TULARE COUNTY – Waylon and Willie, two rescue dogs who helped protect a Tulare County farm from crime, have earned the $1,000 Grand Prize in the third annual California Farm Bureau Farm Dog of the Year Contest.
The award was announced during the 105th California Farm Bureau Annual Meeting in Reno.
Waylon and Willie are Great Pyrenees and Doberman Pinscher mixed breeds. They were found as gangly puppies in an impoverished area of Tulare County and wound up in an overpopulated animal shelter and then foster care.
Ultimately, the dogs helped rescue—and protect—the farm of Zack Stuller, whose Exeter ranch of nearly 3,000 acres of row crops and fruit and nut trees had become a target for criminals.
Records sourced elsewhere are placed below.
Lemma clause_step_ok clauses es prev p :
  clauses ≠ [] → ∃ clauses' prev', clause_step (clauses, es, prev) p =
    Some (clauses', es ++ [path_entry p], prev') ∧ clauses' ≠ [] ∧
    reverse clauses' ≫= fc_text = (reverse clauses ≫= fc_text) ++ word (path_entry p) ∧
    reverse clauses' ≫= fc_ranges = (reverse clauses ≫= fc_ranges) ++ [path_range p].
Proof.
  intros Hne. unfold clause_step. destruct (_ || _).
  - destruct clauses as [|c rest]; [done|]. eexists _, _. split_and!; [done|done| |];
      rewrite !reverse_cons, !bind_app; csimpl; by rewrite ?app_nil_r, ?app_assoc.
  - eexists _, _. split_and!; [done|done| |];
      rewrite !reverse_cons, !bind_app; csimpl; by rewrite ?app_nil_r.
Qed.

Lemma clauses_ok clauses es prev ps :
  clauses ≠ [] → ∃ clauses' prev',
    foldl (λ st q, st ← st; clause_step st q) (Some (clauses, es, prev)) ps =
      Some (clauses', es ++ (path_entry <$> ps), prev') ∧ clauses' ≠ [] ∧
    reverse clauses' ≫= fc_text = (reverse clauses ≫= fc_text) ++ concat (word ∘ path_entry <$> ps) ∧
    reverse clauses' ≫= fc_ranges = (reverse clauses ≫= fc_ranges) ++ (path_range <$> ps).
Proof.
  revert clauses es prev. induction ps as [|p ps IH]; intros clauses es prev Hne.
  { exists clauses, prev. simpl. by rewrite !app_nil_r. }
  destruct (clause_step_ok clauses es prev p Hne) as (c1 & p1 & Hstep & Hne1 & Ht1 & Hr1).
  destruct (IH c1 (es ++ [path_entry p]) p1 Hne1) as (c2 & p2 & Hfold & Hne2 & Ht2 & Hr2).
  exists c2, p2. cbn [foldl mbind option_bind]. rewrite Hstep, Hfold, Ht2, Hr2, Ht1, Hr1.
  cbn [fmap list_fmap concat compose]. by rewrite <- !app_assoc.
Qed.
Stuller experienced 14 burglaries in a few years, including one truck stolen three different times and nine catalytic converters taken off trucks in broad daylight. He had tried everything to deter nighttime thefts, including security systems, fences, alarms and even a night guard.
But after Waylon and Willie moved into a heated, insulated doghouse as “ag security personnel,” the large, loud and happy dogs completely shut down criminal activity. At night, the boys have been caught on camera chasing away potential intruders and carefully scanning the landscape from atop vehicles parked on the ranch.
“If you met them, you would probably say there is not an aggressive bone in their body,” Stuller said of his two crime fighters. “But a bad guy at midnight meeting two, 150-pound dogs standing over 6 feet tall on their back legs with a bark as loud as a freight train, might be persuaded otherwise.”
Besides taking a healthy bite out of crime, the two dogs dubbed “The Outlaw Brothers” also became renowned for their mischief, which has included teaming up to eat a bag of dry concrete mix, delivery packages, Halloween candy and a Fitbit watch that was once destined to be a Christmas gift.
The California Farm Bureau Farm Dog of the Year Contest, sponsored by Nationwide, asked Farm Bureau members to submit photos and a brief story about their beloved dog.
The first runner-up, Gus, a McNab who works as a cattle dog in Amador County, earned $500 for Joel Allen. The second runner-up, Megan, a border collie who herds livestock and chickens in Siskiyou County, earned $250 for Melanie Fowle-Nelson. The third runner-up, Jackson, an Australian shepherd who works at the Sunny Hills High School farm in Orange County, earned $100 for Brian Kim.
The California Farm Bureau works to protect family farms and ranches on behalf of nearly 29,000 members statewide and as part of a nationwide network of 5.3 million Farm Bureau members.